SNPGenie version 1.2 is a command-line interface application written in Perl, with no additional dependencies. As such, it is limited only by the memory and processing capabilities of the local hardware. As input, it accepts:

  1. One or more reference sequence files in FASTA format (.fa/.fasta);
  2. One file with CDS information in Gene Transfer Format (.gtf); and
  3. One or more tab-delimited (.txt) SNP reports in CLC or Geneious format. If you want another format included, just ask!

For ease and simplicity, one need only run SNPGenie in a directory containing the necessary input files, and SNPGenie takes care of the rest (see Options if you wish for more control). To do this, first download the snpgenie-1.2.pl script and place it in your system’s PATH, or simply in your working directory. Next, place your SNP report(s), FASTA(s) (.fa/.fasta), and GTF (.gtf) files in your working directory. Open the command line prompt (or Terminal) and navigate to the directory containing these files using the "cd" command in your shell. Finally, simply execute SNPGenie by typing the name of the script and pressing the <RETURN> (<ENTER>) key. Further details on input are below.

Reference Sequence

The reference sequence must be present in a FASTA (.fa/.fasta) file. Providing only one reference sequence assumes that all SNP coordinates in the SNP reports are called relative to the single reference file. This ONE-SEQUENCE MODE allows the maximum number of estimations to be performed. Contrarily, if two or more FASTA files are present, each is assumed to refer to a different protein product, as might occur with a segmented viral genome. In this case, MULTI-SEQUENCE MODE is activated, and each FASTA file name must begin with the name of the product followed by an underscore. For example, if "ORF1" is the name of one of the products in the SNP report, its reference FASTA file must be named as in "ORF1_xxx.fasta". Each FASTA file must contain only one sequence; a script is provided to split a multi-FASTA file into its constitutent sequences; see Additional Scripts below.

Gene Transfer Format

The Gene Transfer Format (.gtf) file is tab (\t)-delimited, and must include records for all CDS elements (i.e., open reading frames, or ORFs) present in your SNP report(s). Note that SNPGenie expects every coding element to be labeled as type "CDS", and for its product name to follow the "gene_id" tag. This name must match that present in the SNP report. If a single coding element has multiple segments with different coordinates, simply enter one line for each segment, using the same product name. SNPGenie for CLC can currently handle 2 segments per ORF; if more are needed, just contact us, and we'll make the improvement! For more information about GTF, please visit The Brent Lab.
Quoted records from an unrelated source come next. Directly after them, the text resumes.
Definition is_object (v : value) : Prop := exists o, v = PyDict o.

(** How a container step ends, by the state of the slot it reads. *)
Inductive first_of_spec (v : value) (k : string) : M value -> Prop :=
| fo_no_get :
    ~ is_object v -> first_of_spec v k (raise AttributeError)
| fo_object d o :
    v = PyDict d -> slot d k o -> first_of_spec v k (ret (PyDict o))
| fo_broken d e :
    v = PyDict d -> slot_broken d k -> caught e ->
    first_of_spec v k (raise e)
| fo_non_object d x :
    v = PyDict d -> slot_non_object d k -> ~ is_object x ->
    first_of_spec v k (ret x).

(** The three ways the extraction can end.  A record is returned only
    for a well-shaped document, and it is then the record of the
    specification; the handler runs only when a container is broken;
    [AttributeError] escapes only when a key is looked up in something
    that is not an object. *)
Inductive parse_outcome (data postal_code : value) : M value -> Prop :=
| po_record :
    well_shaped data ->
    parse_outcome data postal_code (ret (spec_record data postal_code))
| po_failure :
    broken_container data ->
    parse_outcome data postal_code parse_failure
| po_attribute_error :
    ~ lookups_on_objects data ->
    parse_outcome data postal_code (raise AttributeError).

(** ** The extraction claims *)

(** One of the field paths is missing from the document. *)
Definition missing_some_path (data : value) : Prop :=
  exists name path dflt,
    In (name, path, dflt) field_paths /\ path_lookup data path = None.

(** The contract as the specification words it: a record comes back,
    with the default at exactly the missing paths. *)
Definition extraction_contract (data postal_code : value) : Prop :=
  parse_weather_data data postal_code = ret (spec_record data postal_code).

(** Per field: a missing path gives the default in a returned record. *)
Definition defaults_when_missing (data postal_code : value) : Prop :=
  forall name path dflt,
    In (name, path, dflt) field_paths ->
    path_lookup data path = None ->
    exists t r,
      parse_weather_data data postal_code = (t, Ok r) /\
      record_field r name = Some dflt.

(** ** The display, line by line *)

(** The text an f-string puts for [{weather_info[k]}], when the field
    is there and can be rendered. *)
Definition field_text (R : runtime) (weather_info : value) (k : string)
  : string :=
  match record_field weather_info k with
  | Some v =>
      match py_str R v with
      | Ok t => t
      | Raise _ => ""
      end
  | None => ""
  end.

Definition record_names : list string :=
  [ "postal_code"; "location"; "temperature"; "temperature_f";
    "condition"; "humidity"; "wind_speed"; "visibility" ].

(** The record has the eight fields. *)
Definition has_fields (weather_info : value) : Prop :=
  forall k, In k record_names -> record_field weather_info k <> None.

(** Every field can be turned into text: no [int] in it is beyond the
    digit limit. *)
Definition renders (R : runtime) (weather_info : value) : Prop :=
  forall k v,
    In k record_names -> record_field weather_info k = Some v ->
    exists t, py_str R v = Ok t.

Definition heading_lines (R : runtime) (weather_info : value) : list string :=
  [ "Weather Information for " ++ field_text R weather_info "location";
    "Postal Code: " ++ field_text R weather_info "postal_code";
    "Date: " ++ strftime (year_padded R) (clock R) ].

Definition temperature_line (celsius fahrenheit : string) : string :=
  "Temperature: " ++ celsius ++ degree ++ "C (" ++ fahrenheit ++ degree ++ "F)".

Definition body_lines (R : runtime) (weather_info : value) : list string :=
  [ temperature_line (field_text R weather_info "temperature")
                     (field_text R weather_info "temperature_f");
    "Condition: " ++ field_text R weather_info "condition";
    "Humidity: " ++ field_text R weather_info "humidity" ++ "%";
    "Wind Speed: " ++ field_text R weather_info "wind_speed" ++ " km/h";
    "Visibility: " ++ field_text R weather_info "visibility" ++ " km" ].
(** * XCCL bootstrap and Level Zero device API: a shallow embedding

    The development follows two translation units of the repository:

    - [comms/torchcomms/xccl/TorchCommXCCLBootstrap.cpp]: the rendezvous
      coordinator (device assignment, unique-id exchange through a
      key-value store, hint translation, communicator creation and the
      closing barrier);
    - [comms/torchcomms/device/XpuApi.cpp]: the Level Zero backed device
      API: initialisation, device count and selection, memory, command
      lists and events.

    C++ exceptions are values of [exception], as are the two ways in which
    the process ends abnormally; member functions are state transformers
    over the object and the process; calls to the external collaborators
    (device API, collective backend, store) are recorded in a trace so
    that "what was called, and in which order" can be stated. *)

From Stdlib Require Import ZArith List String Ascii Bool Lia Permutation.
From Stdlib Require Strings.Byte.
From Stdlib Require Import DecimalString DecimalZ.
Import ListNotations.

Local Open Scope string_scope.
Local Open Scope Z_scope.

(** ** Machine integers *)

Module MachineInt.

Definition INT_MIN : Z := - 2 ^ 31.
Definition INT_MAX : Z := 2 ^ 31 - 1.
Definition UINT32_MOD : Z := 2 ^ 32.

Definition in_int (z : Z) : bool := (INT_MIN <=? z) && (z <=? INT_MAX).

(** Conversion of an integer value to [int] (two's complement). *)
Definition to_int (z : Z) : Z := (z + 2 ^ 31) mod 2 ^ 32 - 2 ^ 31.

(** Conversion to [uint32_t]. *)
Definition to_uint32 (z : Z) : Z := z mod UINT32_MOD.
A simple example follows:

reference.gbk	CLC	CDS	5694	8369	.	+	0	gene_id "ORF1";
reference.gbk	CLC	CDS	8203	8772	.	+	0	gene_id "ORF2";
reference.gbk	CLC	CDS	1465	4485	.	+	0	gene_id "ORF3";
reference.gbk	CLC	CDS	5621	5687	.	+	0	gene_id "ORF4";
reference.gbk	CLC	CDS	7920	8167	.	+	0	gene_id "ORF4";
reference.gbk	CLC	CDS	5395	5687	.	+	0	gene_id "ORF5";
reference.gbk	CLC	CDS	7920	8016	.	+	0	gene_id "ORF5";
reference.gbk	CLC	CDS	4439	5080	.	+	0	gene_id "ORF6";
reference.gbk	CLC	CDS	5247	5549	.	+	0	gene_id "ORF7";
reference.gbk	CLC	CDS	4911	5246	.	+	0	gene_id "ORF8";

CLC Genomics Workbench SNP Reports

At minimum, a CLC SNP report must include the following 8 default column selections, with the unaltered CLC column headers:

  • Reference Position, which refers to the start site of the polymorphism within the reference FASTA sequence;
  • Type, which refers to the nature of the record, usually the type of polymorphism, e.g., "SNV” for single-nucleotide variants;
  • Reference, the reference nucleotide(s) at that site(s);
  • Allele, the variant nucleotide(s) at that site(s);
  • Count, the number of reads containing the variant;
  • Coverage, the total number of sequencing reads at the site(s);
  • Frequency, the frequency of the variant as a percentage, e.g., “14.6” for 14.60%; and
  • Overlapping annotations, containing the name of the protein product or open reading frame (ORF), e.g., “CDS: ORF1”.

In addition to the aforementioned columns, the SNP report should ideally be free of thousand separators (,) in the Reference Position, Count, and Coverage columns (default format). The Frequency must remain a percentage (default format). Finally, the user should verify that the reading frame in the CLC output is correct. SNPGenie will produce various errors to indicate when these conditions are not met, e.g., by checking that all products begin with START and end with STOP codons, and checking for premature stop codons. Make sure to check the SNPGenie LOG file!

Geneious SNP Reports

At minimum, the Geneious SNP report must include the following default column selections, with the unaltered Geneious column headers:

  • Minimum and Maximum, which refer to the start and end sites of the polymorphism within the reference FASTA sequence, and will hold the same value for SNP records;
  • CDS Position, with the coordinate of the site relative to the start cite of the relevant CDS annotation;
  • Type, which refers to the nature of the record entry, e.g., “Polymorphism”;
  • Polymorphism Type, which gives the type of polymorphism;
  • product, containing the name of the protein product or open reading frame, e.g., ORF1;
  • Change, which contains the reference and variant nucleotides, e.g., "A -> G", and are always populated for SNP records;
  • Coverage, containing the number of sequencing reads that include the site; and
  • Variant Frequency, which contains the frequency of the nucleotide variant as a percentage, e.g., 14.60%.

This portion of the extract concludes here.